■ GOAL OF THE EXERCISE
Determine how many lines in the material below contain the string "NotATarFile", then state only that count.

■ PROVIDED MATERIAL
----------
(* ===== verification/AppUpdate.v ===== *)
(** * mbl-app-update-manager

    [firmware-management/mbl-app-update-manager]: an update package is a tar
    archive of packages. [manager.py] unpacks it, installs each application
    beside its current version, stops the current versions, runs the new ones
    and removes the old ones; when a version cannot be stopped or started it
    goes back to the previous ones. *)

From stdpp Require Import base gmap strings sets list.
From Stdlib Require Import ZArith Ascii Lia.
From S2P Require Import Prelude.
From S2P Require Import Py.
From S2P Require Import AppLifecycle.
From S2P Require Import AppVersions.
From S2P Require Import AppManager.

Open Scope Z_scope.
Open Scope list_scope.

(** ** The archive *)

Record tar_info := { tar_name : cstring; isfile : bool }.

(** What [tarfile] makes of a file: it cannot be read, it is no archive, or its
    members, which end in an error when the archive is damaged. *)
Inductive archive :=
| Unreadable
| NotATarFile
| Archive (members : list tar_info) (damaged : bool).

Class Tar (K : Type) := {
  tar_file : cstring → K → archive;
  (** the exception it raises, and what it left on the disk *)
  extractall : cstring → cstring → list cstring → K → option exn * K
}.

(** ** The object *)

Record AppRecord := {
  name : cstring;
  cur_bundle_path : option cstring;
  new_bundle_path : cstring;
  ipk_path : cstring
}.

Inductive path_attr := CURRENT_BUNDLE_PATH | NEW_BUNDLE_PATH.

Definition getattr (app : AppRecord) (a : path_attr) : option cstring :=
  match a with CURRENT_BUNDLE_PATH => cur_bundle_path app | NEW_BUNDLE_PATH => Some (new_bundle_path app) end.

(** [self], with the host it works on. *)
Record AppUpdateManager (K : Type) := {
  _ipks : list cstring;
  _installed_apps : list AppRecord;
  update_pkg : cstring;
  the_host : host K
}.
Arguments _ipks {K} a. Arguments _installed_apps {K} a. Arguments update_pkg {K} a.
Arguments the_host {K} a.

Definition set_host {K} (h : host K) (m : AppUpdateManager K) : AppUpdateManager K :=
  {| _ipks := _ipks m; _installed_apps := _installed_apps m; update_pkg := update_pkg m; the_host := h |}.

(** A function of the other packages. *)
Definition on_host {K A} (f : P (host K) A) : P (AppUpdateManager K) A :=
  λ m,
  match f (the_host m) with
  | Ret a h => Ret a (set_host h m)
  | Raise e h => Raise e (set_host h m)
  end.

Definition ROLLBACK_EXCEPTIONS : list exn_class :=
  [ContainerKillError; ContainerDeleteError; AppPathInexistent; AppUninstallError;
   AppStopTimeoutError; ContainerCreationError; ContainerStartError].

Definition TERMINATE_EXCEPTIONS : list exn_class :=
  [ContainerKillError; ContainerDeleteError; AppStopTimeoutError].

Definition RUN_EXCEPTIONS : list exn_class := [ContainerCreationError; ContainerStartError].

Definition IPKS_EXCTRACTION_PATH : cstring := "/mnt/cache/opkg/src_ipk".
Definition APPS_INSTALLATION_PATH : cstring := "/home/app".

Definition lower (c : ascii) : ascii :=
  let n := nat_of_ascii c in
  if (65 <=? n)%nat && (n <=? 90)%nat then ascii_of_nat (n + 32) else c.

Definition endswith (suffix s : cstring) : bool := prefix_of (reverse suffix) (reverse s).

(** [utils.human_sort] is a copy of [alphanum_sort]. *)
Definition human_sort : list cstring → list cstring := alphanum_sort.

Section manager.
Context {K : Type} `{System K} `{Tar K}.
Implicit Types app : AppRecord.

Definition self {A} (f : AppUpdateManager K → A) : P (AppUpdateManager K) A := pget f.

(** *** unpack *)

Definition _validate_archive_member (info : tar_info) : P (AppUpdateManager K) bool :=
  pkg ← self update_pkg;
  if negb (endswith ".ipk" (lower <$> tar_name info)) then mret false
  else if negb (isfile info) then
    raise IllegalPackage ("'" ++ tar_name info ++ "' found in package '" ++ pkg ++ "' isn't regular file")
  else if negb (bool_decide (dirname (tar_name info) = [])) then
    raise IllegalPackage ("Directories are not expected to be found in package '" ++ pkg ++
      "' however '" ++ tar_name info ++ "' was found")
  else mret true.

Definition append_ipk (n : cstring) (m : AppUpdateManager K) : AppUpdateManager K :=
  {| _ipks := _ipks m ++ [n]; _installed_apps := _installed_apps m; update_pkg := update_pkg m;
     the_host := the_host m |}.

Definition _get_ipks_from_pkg (members : list tar_info) (damaged : bool)
  : P (AppUpdateManager K) unit :=
  for_each members (λ info,
    valid ← _validate_archive_member info;
    if (valid : bool) then pput (append_ipk (tar_name info)) else mret tt);;
  if damaged then raise TarError "unexpected end of data" else mret tt.

Definition extract : P (AppUpdateManager K) unit :=
  λ m,
  let (r, k) := extractall IPKS_EXCTRACTION_PATH (update_pkg m) (_ipks m) (sys (the_host m)) in
  let m' := set_host {| sys := k; commands := commands (the_host m) |} m in
  match r with None => Ret tt m' | Some e => Raise e m' end.

Definition unpack : P (AppUpdateManager K) unit :=
  pkg ← self update_pkg;
  file ← self (λ m, tar_file (update_pkg m) (sys (the_host m)));
  match file with
  | Unreadable => raise OSErr pkg
  | NotATarFile => raise IllegalPackage ("Package '" ++ pkg ++ "' is not a tar file")
  | Archive members damaged =>
      _get_ipks_from_pkg members damaged;;
      ipks ← self _ipks;
      if decide (ipks = []) then raise IllegalPackage ("No 'ipk' file found in package '" ++ pkg ++ "'")
      else
        try_except extract [TarError] (λ error,
          raise IllegalPackage ("Unarchiving package '" ++ pkg ++ "' failed, error: " ++ exn_str error))
  end.

(** *** install_apps *)

(** The paths of the current and of the next version; Python's [None] when the
    directory of the application has no bundle. *)
Definition _get_app_bundle_paths (app_name : cstring)
  : P (host K) (option (option cstring * cstring)) :=
  let app_parent_dir := join APPS_INSTALLATION_PATH app_name in
  found ← pget (λ h, isdir app_parent_dir (sys h));
  if negb found then mret (Some (None, join app_parent_dir "0"))
  else
    app_version_dirs ← get_oci_bundle_paths app_parent_dir;
    match human_sort app_version_dirs with
    | [] => mret None
    | current_path :: rest =>
        latest_app_version ← py_int (basename (default current_path (last rest)));
        mret (Some (Some current_path, join app_parent_dir (str_int (latest_app_version + 1))))
    end.

Definition append_app app (m : AppUpdateManager K) : AppUpdateManager K :=
  {| _ipks := _ipks m; _installed_apps := _installed_apps m ++ [app]; update_pkg := update_pkg m;
     the_host := the_host m |}.

Definition _install_app app : P (AppUpdateManager K) unit :=
  on_host (install_app (ipk_path app) (new_bundle_path app));;
  pput (append_app app).

Definition _manage_app_installation (ipk : cstring) : P (AppUpdateManager K) unit :=
  app_name ← on_host (get_app_name ipk);
  paths ← on_host (_get_app_bundle_paths app_name);
  match paths with
  | None => raise TypeErr "cannot unpack non-iterable NoneType object"
  | Some (cur, new) =>
      _install_app {| name := app_name; cur_bundle_path := cur; new_bundle_path := new; ipk_path := ipk |}
  end.

(** [not getattr(app, path_attr)]: no path, or an empty one. *)
Definition path_to_remove app (a : path_attr) : option cstring :=
  match getattr app a with Some (c :: p) => Some (c :: p) | _ => None end.

Definition _remove_apps_bundles (a : path_attr) : P (AppUpdateManager K) unit :=
  apps ← self _installed_apps;
  for_each apps (λ app,
    match path_to_remove app a with
    | None => mret tt
    | Some p => on_host (remove_app (name app) p)
    end).

Definition install_apps : P (AppUpdateManager K) unit :=
  ipks ← self _ipks;
  for_each ipks (λ ipk,
    try_except (_manage_app_installation (join IPKS_EXCTRACTION_PATH ipk)) [AppIdError; AppInstallError]
      (λ install_error,
         try_else (_remove_apps_bundles NEW_BUNDLE_PATH) [AppUninstallError]
           (λ uninstall_error, reraise uninstall_error)
           (λ _, reraise install_error))).

(** *** start_installed_apps *)

Definition stop_app app : P (host K) unit :=
  terminate_app (name app) DEFAULT_TIMEOUT_AFTER_SIGTERM DEFAULT_TIMEOUT_AFTER_SIGKILL.

Definition _stop_all_newly_installed_apps : P (AppUpdateManager K) unit :=
  apps ← self _installed_apps;
  for_each apps (λ app,
    try_except (on_host (stop_app app)) TERMINATE_EXCEPTIONS (λ terminate_error,
      if says terminate_error DOES_NOT_EXIST then mret tt else reraise terminate_error)).

Definition _run_previous_app_versions : P (AppUpdateManager K) unit :=
  apps ← self _installed_apps;
  for_each apps (λ app,
    match path_to_remove app CURRENT_BUNDLE_PATH with
    | None => mret tt
    | Some p => on_host (run_app (name app) p)
    end).

Definition _rollback_apps : P (AppUpdateManager K) unit :=
  _stop_all_newly_installed_apps;;
  _remove_apps_bundles NEW_BUNDLE_PATH;;
  _run_previous_app_versions.

(** The handler both loops have. *)
Definition rollback_and_raise (error : exn) : P (AppUpdateManager K) unit :=
  try_else _rollback_apps ROLLBACK_EXCEPTIONS
    (λ rollback_error, reraise rollback_error)
    (λ _, reraise error).

Definition _stop_running_versions : P (AppUpdateManager K) unit :=
  apps ← self _installed_apps;
  for_each apps (λ app,
    try_except (on_host (stop_app app)) TERMINATE_EXCEPTIONS rollback_and_raise).

Definition _run_new_installed_versions : P (AppUpdateManager K) unit :=
  apps ← self _installed_apps;
  for_each apps (λ app,
    try_except (on_host (run_app (name app) (new_bundle_path app))) RUN_EXCEPTIONS
      rollback_and_raise).

Definition _remove_previous_versions : P (AppUpdateManager K) unit :=
  _remove_apps_bundles CURRENT_BUNDLE_PATH.

Definition start_installed_apps : P (AppUpdateManager K) unit :=
  apps ← self _installed_apps;
  if decide (apps = []) then mret tt
  else
    _stop_running_versions;;
    _run_new_installed_versions;;
    _remove_previous_versions.

(** *** cli.py *)

Definition new_manager (pkg : cstring) (h : host K) : AppUpdateManager K :=
  {| _ipks := []; _installed_apps := []; update_pkg := pkg; the_host := h |}.

Definition run_mbl_app_update_manager : P (AppUpdateManager K) unit :=
  unpack;; install_apps;; start_installed_apps.

(** The exit code for a package. *)
Definition _main : P (AppUpdateManager K) Z :=
  try_else run_mbl_app_update_manager any_exception (λ _, mret 1) (λ _, mret 0).
End manager.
----------
■ ANSWER
2